Being Gay in New York and Other Observations

I often wonder why being gay in NYC often feels like being in some kind of weird rigid religious cult? Sometimes I also wonder why when being in a large group of gay men I feel as if the queeniness that takes over us is almost violent in it's nature?

Some parts of me I consider to be very liberal, others I feel are very much like a kind of redneck from the trailer parks of Illinois. When I try to act like other liberals, I feel like a fake.

I don't really care about marriage myself but anybody who believes in an amendment to the constitution stating that only a man and woman can be legally married is truly also saying that I do not have the same rights--nor am I equal to them because I suck cock. This is contrary to ideas espoused by three of the most enlightened Americans in history--all of whom--have reiterated the idea that "All men are created equal", Jefferson, Lincoln and Martin Luther King, Jr. I find it ironic that Republicans tend to call themselves more patriotic than democrats, yet most seem to be blind to this idea which is one of the key concepts that the American government was founded upon.

I really hate it when I see or hear other gay queens using the phrase "Don't be a hater." Boy, listening to that over and over again would certainly be enough to make me hate everything.

If I had a lot of money; I would buy a lifetime of health insurance, make sure I had a million in a retirement fund; then I would probably volunteer teach or volunteer a few days a week in a hospital, preferably somewhere like Calvary in the Bronx where people check in but they don't check out.

Working with dying people is the best way to reclaim one's humbleness and to feel the small sparkle and warmth of humanity. Riding to the Bronx even one day a week on the number 6 train is enough to make one loose one's humanity and think terribly racist thoughts about most people one sees on the train ride up there.

It's very challenging to try and think like a Buddhist (understanding, compassion for oneself and others, etc.) when you see a fat Latin woman litter on a subway car.

If I had a lot of money, every other weekend I would leave the city and go up to Cape Cod and stay near the ocean in order to cleanse myself of New York neurosis-- which tends to pile up if I stay here for long periods of time without leaving.

I'm really glad I'm an "ethical slut"; and quite sad that it seems at times there's no justice in the world.

I wish I could discover the cure for becoming bitter and turning into a curmudgeon; I would heavily medicate myself every day and freely offer it to my curmudgeonly neighbors. I doubt however if they would except my gift as too many of them love to be miserable.

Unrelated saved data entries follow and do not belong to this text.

(** * lf_workflow_dash.data_types: workflow status model and fleet statistics

    A shallow embedding of [src/lf_workflow_dash/data_types.py]:
    - [WorkflowElemData] with its constructor and [set_status];
    - [ProjectData] with its constructor and [set_copier_version];
    - [calculate_statistics], the aggregation pass over a list of projects.

    Python objects are mutable and passed by reference, so the aggregation is
    written over an explicit object store: a project list is a list of
    references, and assigning to an attribute updates the store. Python
    [int] is [Z], [str] is [string], [float] is the kernel's binary64
    [float], and the returned [dict] is a [gmap string pyval]. *)

From Stdlib Require Import PrimFloat.
From Stdlib Require SpecFloat FloatOps.
From Stdlib Require Import ZArith String Ascii.
From stdpp Require Import base option list gmap strings pretty.

Open Scope Z_scope.

(** ** Strings *)

(** [s.replace(old, new)] for a non-empty [old]: occurrences are replaced from
    left to right and do not overlap. [skip] counts the characters of a match
    that are still to be dropped. *)
Fixpoint str_replace_from (old new s : string) (skip : nat) : string :=
  match s with
  | EmptyString => EmptyString
  | String c rest =>
      match skip with
      | S k => str_replace_from old new rest k
      | O =>
          if String.prefix old s
          then new +:+ str_replace_from old new rest (String.length old - 1)
          else String c (str_replace_from old new rest O)
      end
  end.

Definition str_replace (old new s : string) : string :=
  str_replace_from old new s O.

(** ** WorkflowElemData *)

(** The dataclass' fields, in declaration order. Fields that [__init__] does
    not assign read as the class-level defaults. [owner] and [repo] are
    [wf_owner] and [wf_repo] here, the plain names being those of
    [ProjectData]. *)
Record WorkflowElemData := mkWorkflowElemData {
  workflow_name : string;
  workflow_url : string;
  workflow_status : string;
  display_class : string;
  icon_class : string;
  wf_owner : string;
  wf_repo : string;
  conclusion_time : string;
  conclusion_time_one_line : string;
  is_stale : bool;
  friendly_name : string;
  branch : string
}.

(** [WorkflowElemData.__init__(self, workflow_name, repo_url, owner, repo, branch="")] *)
Definition WorkflowElemData_init
    (workflow_name repo_url owner repo branch : string) : WorkflowElemData :=
  {| workflow_name := workflow_name;
     wf_owner := owner;
     wf_repo := repo;
     workflow_url := repo_url +:+ "/actions/workflows/" +:+ workflow_name;
     workflow_status := "pending";
     display_class := "yellow-cell";
     icon_class := "fa-solid fa-circle-question";
     branch := branch;
     conclusion_time := "";
     conclusion_time_one_line := "";
     is_stale := false;
     friendly_name := "" |}.

(** The assignments [self.display_class = d; self.icon_class = i]. *)
Definition assign_display (d i : string) (self : WorkflowElemData)
    : WorkflowElemData :=
  {| workflow_name := workflow_name self;
     workflow_url := workflow_url self;
     workflow_status := workflow_status self;
     display_class := d;
     icon_class := i;
     wf_owner := wf_owner self;
     wf_repo := wf_repo self;
     conclusion_time := conclusion_time self;
     conclusion_time_one_line := conclusion_time_one_line self;
     is_stale := is_stale self;
     friendly_name := friendly_name self;
     branch := branch self |}.

(** [WorkflowElemData.set_status(self, status, conclusion_time, is_stale)]:
    the object after the call. The four unconditional assignments come first;
    [display_class] and [icon_class] are assigned only in the two branches. *)
Definition set_status (status conclusion_time : string) (is_stale : bool)
    (self : WorkflowElemData) : WorkflowElemData :=
  let self :=
    {| workflow_name := workflow_name self;
       workflow_url := workflow_url self;
       workflow_status := status;
       display_class := display_class self;
       icon_class := icon_class self;
       wf_owner := wf_owner self;
       wf_repo := wf_repo self;
       conclusion_time := conclusion_time;
       conclusion_time_one_line := str_replace "<br>" " " conclusion_time;
       is_stale := is_stale;
       friendly_name := friendly_name self;
       branch := branch self |} in
  if String.eqb status "success" then
    assign_display "green-cell" "fa-solid fa-circle-check" self
  else if String.eqb status "failure" then
    assign_display "red-cell" "fa-solid fa-circle-xmark" self
  else self.

(** A run of [set_status] calls on one object, first call first. *)
Definition set_status_calls (calls : list (string * string * bool))
    (self : WorkflowElemData) : WorkflowElemData :=
  foldl (λ w '(status, time, stale), set_status status time stale w) self calls.

(** The display attributes the specification assigns to a status:
    success is positive, failure is negative, everything else is neutral. *)
Definition display_of_status (status : string) : string * string :=
  if String.eqb status "success" then
    ("green-cell", "fa-solid fa-circle-check")
  else if String.eqb status "failure" then
    ("red-cell", "fa-solid fa-circle-xmark")
  else ("yellow-cell", "fa-solid fa-circle-question").

Definition display_agrees (w : WorkflowElemData) : Prop :=
  (display_class w, icon_class w) = display_of_status (workflow_status w).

I don't really regret being a songwriter who hasn't made thousands on his talent, but I do question WHY God or Higher Power gave me so much talent in that area and yet life gave me no big breaks. Weird. There seem to be so many secretaries and masseurs who don't hear music, produce, write lyrics, etc., I wonder why I was chosen to be one of those and yet hear so much both original and cover music playing in my head? Now finally I can stop feeling angry; indeed, I still ponder the question but it's definitely not worth stressing about...

I'm absolutely mystified as to why I can be in a near state of blissful meditation for a short period of time--and within the hour be screaming my head off at a neighbor about her barking dog (nicknamed "Osama bin Laden")?

I often wish I had a spiritual mentor, but most Buddhists I meet would be severely disapproving of my favorite form of entertainment--besides playing myself--which is watching "SOUTH PARK".

It is truly ironic that I live in a coop which actually has no coop board (yet claims that it does).

We tell ourselves lies; sometimes this is hurtful but other times living in denial is the most painfree method we can devise to live...

Most elitists are also extremely tight-assed, and the mask of an intellectual often hides a person severely out of touch with their body.